» **WORK TO BE COMPLETED**: Whenever a line in the entries includes the word "Lemma", copy that line out.

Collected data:
□ □ □

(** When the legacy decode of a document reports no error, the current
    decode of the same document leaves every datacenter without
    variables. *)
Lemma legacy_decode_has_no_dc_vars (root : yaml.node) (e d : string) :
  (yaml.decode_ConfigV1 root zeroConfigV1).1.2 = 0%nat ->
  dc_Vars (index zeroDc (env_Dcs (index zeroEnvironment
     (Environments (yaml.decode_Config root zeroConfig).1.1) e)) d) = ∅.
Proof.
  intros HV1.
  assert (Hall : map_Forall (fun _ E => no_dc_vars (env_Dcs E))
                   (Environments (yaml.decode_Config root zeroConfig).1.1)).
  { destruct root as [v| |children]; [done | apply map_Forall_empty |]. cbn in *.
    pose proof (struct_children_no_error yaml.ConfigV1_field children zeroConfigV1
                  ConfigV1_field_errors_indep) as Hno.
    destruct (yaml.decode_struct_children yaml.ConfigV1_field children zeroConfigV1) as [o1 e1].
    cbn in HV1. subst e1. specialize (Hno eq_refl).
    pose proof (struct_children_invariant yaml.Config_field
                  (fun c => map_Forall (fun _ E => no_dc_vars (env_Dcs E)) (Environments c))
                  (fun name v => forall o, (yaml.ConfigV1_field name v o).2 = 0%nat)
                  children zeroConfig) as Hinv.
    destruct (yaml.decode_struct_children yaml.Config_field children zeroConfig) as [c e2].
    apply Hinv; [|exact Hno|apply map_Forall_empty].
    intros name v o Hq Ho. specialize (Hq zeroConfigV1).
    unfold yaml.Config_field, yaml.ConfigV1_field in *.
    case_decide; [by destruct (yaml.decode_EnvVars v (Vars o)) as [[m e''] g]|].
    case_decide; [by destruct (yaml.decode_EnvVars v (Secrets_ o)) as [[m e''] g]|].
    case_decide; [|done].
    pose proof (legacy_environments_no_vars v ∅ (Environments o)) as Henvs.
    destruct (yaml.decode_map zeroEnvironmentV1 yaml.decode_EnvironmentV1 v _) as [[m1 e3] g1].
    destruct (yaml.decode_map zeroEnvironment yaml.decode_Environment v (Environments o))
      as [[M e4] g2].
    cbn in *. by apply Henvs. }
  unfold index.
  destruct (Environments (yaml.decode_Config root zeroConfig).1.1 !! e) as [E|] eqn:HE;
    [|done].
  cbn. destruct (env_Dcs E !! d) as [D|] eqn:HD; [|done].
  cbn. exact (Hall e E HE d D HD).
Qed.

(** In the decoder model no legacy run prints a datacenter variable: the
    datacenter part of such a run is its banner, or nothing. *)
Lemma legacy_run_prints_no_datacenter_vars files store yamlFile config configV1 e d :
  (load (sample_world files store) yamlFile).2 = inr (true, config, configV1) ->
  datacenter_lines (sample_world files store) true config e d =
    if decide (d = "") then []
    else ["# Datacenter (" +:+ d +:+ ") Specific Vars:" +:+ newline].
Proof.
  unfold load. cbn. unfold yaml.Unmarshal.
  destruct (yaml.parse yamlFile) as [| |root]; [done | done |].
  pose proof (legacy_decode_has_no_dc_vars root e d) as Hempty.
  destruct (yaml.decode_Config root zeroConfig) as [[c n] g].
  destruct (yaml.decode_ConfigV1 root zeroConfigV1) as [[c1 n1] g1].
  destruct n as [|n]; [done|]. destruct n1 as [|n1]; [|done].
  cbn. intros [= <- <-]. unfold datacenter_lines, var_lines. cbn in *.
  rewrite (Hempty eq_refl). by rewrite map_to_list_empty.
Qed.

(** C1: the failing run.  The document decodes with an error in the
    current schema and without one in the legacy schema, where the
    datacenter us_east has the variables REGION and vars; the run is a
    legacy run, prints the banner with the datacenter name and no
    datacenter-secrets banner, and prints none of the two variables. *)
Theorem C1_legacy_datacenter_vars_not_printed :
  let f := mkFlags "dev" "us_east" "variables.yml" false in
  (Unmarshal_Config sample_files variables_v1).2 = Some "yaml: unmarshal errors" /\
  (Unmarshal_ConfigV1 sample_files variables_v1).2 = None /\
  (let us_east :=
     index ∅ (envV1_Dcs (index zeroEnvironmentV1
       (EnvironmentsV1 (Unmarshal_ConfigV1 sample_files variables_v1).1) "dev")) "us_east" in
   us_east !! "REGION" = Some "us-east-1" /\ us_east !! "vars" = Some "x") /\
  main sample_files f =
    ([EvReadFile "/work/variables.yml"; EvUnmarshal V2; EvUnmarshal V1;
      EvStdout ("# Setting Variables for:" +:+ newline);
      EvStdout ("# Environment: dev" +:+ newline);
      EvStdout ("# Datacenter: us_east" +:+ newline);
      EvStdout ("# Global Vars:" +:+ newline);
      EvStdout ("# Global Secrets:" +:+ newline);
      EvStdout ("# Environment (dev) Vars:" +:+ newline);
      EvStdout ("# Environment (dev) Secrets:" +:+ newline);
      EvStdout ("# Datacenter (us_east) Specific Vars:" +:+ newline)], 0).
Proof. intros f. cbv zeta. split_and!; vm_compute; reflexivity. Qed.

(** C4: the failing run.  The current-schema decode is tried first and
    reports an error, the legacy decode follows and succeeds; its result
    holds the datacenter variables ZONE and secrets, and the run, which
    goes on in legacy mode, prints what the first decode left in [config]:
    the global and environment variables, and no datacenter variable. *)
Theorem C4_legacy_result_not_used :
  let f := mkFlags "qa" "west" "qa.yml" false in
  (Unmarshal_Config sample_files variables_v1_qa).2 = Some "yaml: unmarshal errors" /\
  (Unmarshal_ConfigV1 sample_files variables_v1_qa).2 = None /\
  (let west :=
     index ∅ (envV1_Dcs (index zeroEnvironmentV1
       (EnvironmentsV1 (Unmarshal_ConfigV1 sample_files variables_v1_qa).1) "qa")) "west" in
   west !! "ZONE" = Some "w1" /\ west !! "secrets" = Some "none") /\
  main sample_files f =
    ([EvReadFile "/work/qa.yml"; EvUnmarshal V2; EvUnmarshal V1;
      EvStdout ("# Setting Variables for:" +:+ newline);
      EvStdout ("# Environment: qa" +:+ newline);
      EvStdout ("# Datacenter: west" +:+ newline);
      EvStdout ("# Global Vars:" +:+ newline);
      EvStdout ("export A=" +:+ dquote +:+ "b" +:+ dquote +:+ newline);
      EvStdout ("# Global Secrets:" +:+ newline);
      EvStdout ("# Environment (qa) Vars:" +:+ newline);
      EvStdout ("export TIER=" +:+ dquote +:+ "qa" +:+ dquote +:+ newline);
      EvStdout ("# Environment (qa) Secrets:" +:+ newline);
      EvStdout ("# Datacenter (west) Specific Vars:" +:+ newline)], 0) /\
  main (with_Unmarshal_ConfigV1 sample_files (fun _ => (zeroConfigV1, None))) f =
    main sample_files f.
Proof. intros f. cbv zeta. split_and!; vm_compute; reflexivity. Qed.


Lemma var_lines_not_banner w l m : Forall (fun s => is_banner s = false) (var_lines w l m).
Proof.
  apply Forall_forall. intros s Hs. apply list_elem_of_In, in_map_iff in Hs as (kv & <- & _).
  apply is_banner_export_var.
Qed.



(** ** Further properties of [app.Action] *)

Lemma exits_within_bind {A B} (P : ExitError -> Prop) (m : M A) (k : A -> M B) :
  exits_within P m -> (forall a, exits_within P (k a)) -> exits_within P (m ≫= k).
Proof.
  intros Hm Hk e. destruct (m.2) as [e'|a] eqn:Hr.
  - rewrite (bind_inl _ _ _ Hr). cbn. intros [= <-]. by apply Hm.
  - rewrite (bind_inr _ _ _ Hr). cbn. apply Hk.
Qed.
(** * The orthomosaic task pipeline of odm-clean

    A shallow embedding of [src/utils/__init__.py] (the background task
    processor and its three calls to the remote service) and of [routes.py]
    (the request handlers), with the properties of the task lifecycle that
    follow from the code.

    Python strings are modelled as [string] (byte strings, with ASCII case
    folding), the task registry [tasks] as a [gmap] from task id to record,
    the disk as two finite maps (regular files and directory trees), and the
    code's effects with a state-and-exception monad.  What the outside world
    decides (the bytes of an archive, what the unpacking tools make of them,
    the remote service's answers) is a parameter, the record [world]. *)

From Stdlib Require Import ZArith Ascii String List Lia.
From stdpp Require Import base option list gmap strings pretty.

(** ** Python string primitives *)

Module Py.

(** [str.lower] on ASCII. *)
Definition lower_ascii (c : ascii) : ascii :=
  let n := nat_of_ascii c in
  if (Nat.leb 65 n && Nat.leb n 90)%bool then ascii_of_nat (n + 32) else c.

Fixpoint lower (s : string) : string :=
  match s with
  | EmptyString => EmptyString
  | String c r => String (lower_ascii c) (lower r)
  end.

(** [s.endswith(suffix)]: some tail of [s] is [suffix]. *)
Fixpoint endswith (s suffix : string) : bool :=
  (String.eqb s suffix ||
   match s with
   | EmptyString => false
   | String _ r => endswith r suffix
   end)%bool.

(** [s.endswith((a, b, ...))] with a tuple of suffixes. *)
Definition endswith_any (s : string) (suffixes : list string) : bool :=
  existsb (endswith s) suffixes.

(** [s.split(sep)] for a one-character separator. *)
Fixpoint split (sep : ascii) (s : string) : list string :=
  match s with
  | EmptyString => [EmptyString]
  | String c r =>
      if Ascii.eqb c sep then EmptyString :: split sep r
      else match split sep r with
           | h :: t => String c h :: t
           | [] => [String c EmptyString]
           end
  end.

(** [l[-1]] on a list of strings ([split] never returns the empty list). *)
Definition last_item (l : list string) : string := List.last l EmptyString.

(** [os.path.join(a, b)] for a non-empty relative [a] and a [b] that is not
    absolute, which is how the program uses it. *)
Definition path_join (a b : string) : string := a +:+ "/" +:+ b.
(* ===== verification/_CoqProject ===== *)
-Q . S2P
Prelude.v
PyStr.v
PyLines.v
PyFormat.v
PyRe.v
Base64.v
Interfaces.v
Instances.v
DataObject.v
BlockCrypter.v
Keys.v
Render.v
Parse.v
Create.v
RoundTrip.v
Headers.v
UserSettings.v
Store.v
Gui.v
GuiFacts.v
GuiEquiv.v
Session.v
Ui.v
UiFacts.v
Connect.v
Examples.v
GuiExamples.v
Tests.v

□ □ □

» **EXPECTED ANSWER**:
Lemma legacy_decode_has_no_dc_vars (root : yaml.node) (e d : string) :
Lemma legacy_run_prints_no_datacenter_vars files store yamlFile config configV1 e d :
Lemma var_lines_not_banner w l m : Forall (fun s => is_banner s = false) (var_lines w l m).
Lemma exits_within_bind {A B} (P : ExitError -> Prop) (m : M A) (k : A -> M B) :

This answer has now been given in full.